Task input:
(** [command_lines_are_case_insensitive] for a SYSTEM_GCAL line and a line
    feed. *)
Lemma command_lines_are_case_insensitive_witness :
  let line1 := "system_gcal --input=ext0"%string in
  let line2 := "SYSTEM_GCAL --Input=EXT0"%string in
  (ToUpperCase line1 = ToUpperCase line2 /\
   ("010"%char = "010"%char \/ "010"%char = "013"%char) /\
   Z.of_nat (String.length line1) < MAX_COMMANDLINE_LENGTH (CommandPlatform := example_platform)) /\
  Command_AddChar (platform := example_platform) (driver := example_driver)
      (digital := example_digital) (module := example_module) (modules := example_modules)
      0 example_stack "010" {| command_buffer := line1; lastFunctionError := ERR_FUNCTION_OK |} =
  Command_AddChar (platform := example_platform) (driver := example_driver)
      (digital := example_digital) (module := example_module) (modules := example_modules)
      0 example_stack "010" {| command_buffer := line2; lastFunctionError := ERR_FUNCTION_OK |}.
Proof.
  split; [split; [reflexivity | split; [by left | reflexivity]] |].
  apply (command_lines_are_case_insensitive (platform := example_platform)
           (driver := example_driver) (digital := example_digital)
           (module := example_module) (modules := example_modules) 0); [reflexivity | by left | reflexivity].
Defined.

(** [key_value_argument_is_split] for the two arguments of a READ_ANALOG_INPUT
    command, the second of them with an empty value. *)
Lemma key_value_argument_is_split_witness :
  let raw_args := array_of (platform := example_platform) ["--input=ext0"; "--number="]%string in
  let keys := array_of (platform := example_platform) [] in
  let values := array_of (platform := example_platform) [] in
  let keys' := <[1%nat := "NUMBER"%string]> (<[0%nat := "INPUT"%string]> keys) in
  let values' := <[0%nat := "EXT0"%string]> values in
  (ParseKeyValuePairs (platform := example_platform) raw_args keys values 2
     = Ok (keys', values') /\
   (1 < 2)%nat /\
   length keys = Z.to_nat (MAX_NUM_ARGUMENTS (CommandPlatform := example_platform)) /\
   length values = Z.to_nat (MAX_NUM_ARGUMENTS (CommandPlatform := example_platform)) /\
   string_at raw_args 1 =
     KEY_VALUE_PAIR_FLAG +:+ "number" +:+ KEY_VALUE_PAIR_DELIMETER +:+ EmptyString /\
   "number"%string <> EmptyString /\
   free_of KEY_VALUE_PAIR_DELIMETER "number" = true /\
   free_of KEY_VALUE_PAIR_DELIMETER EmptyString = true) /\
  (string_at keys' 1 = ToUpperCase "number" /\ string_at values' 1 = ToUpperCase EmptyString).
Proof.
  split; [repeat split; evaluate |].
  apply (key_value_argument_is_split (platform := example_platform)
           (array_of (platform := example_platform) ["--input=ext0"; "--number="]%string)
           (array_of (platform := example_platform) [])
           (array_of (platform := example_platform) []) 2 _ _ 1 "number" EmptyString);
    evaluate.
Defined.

Directions for this task:
Return every line of the listing above that contains "keys".

Exercise response:
  let keys := array_of (platform := example_platform) [] in
  let keys' := <[1%nat := "NUMBER"%string]> (<[0%nat := "INPUT"%string]> keys) in
  (ParseKeyValuePairs (platform := example_platform) raw_args keys values 2
     = Ok (keys', values') /\
   length keys = Z.to_nat (MAX_NUM_ARGUMENTS (CommandPlatform := example_platform)) /\
  (string_at keys' 1 = ToUpperCase "number" /\ string_at values' 1 = ToUpperCase EmptyString).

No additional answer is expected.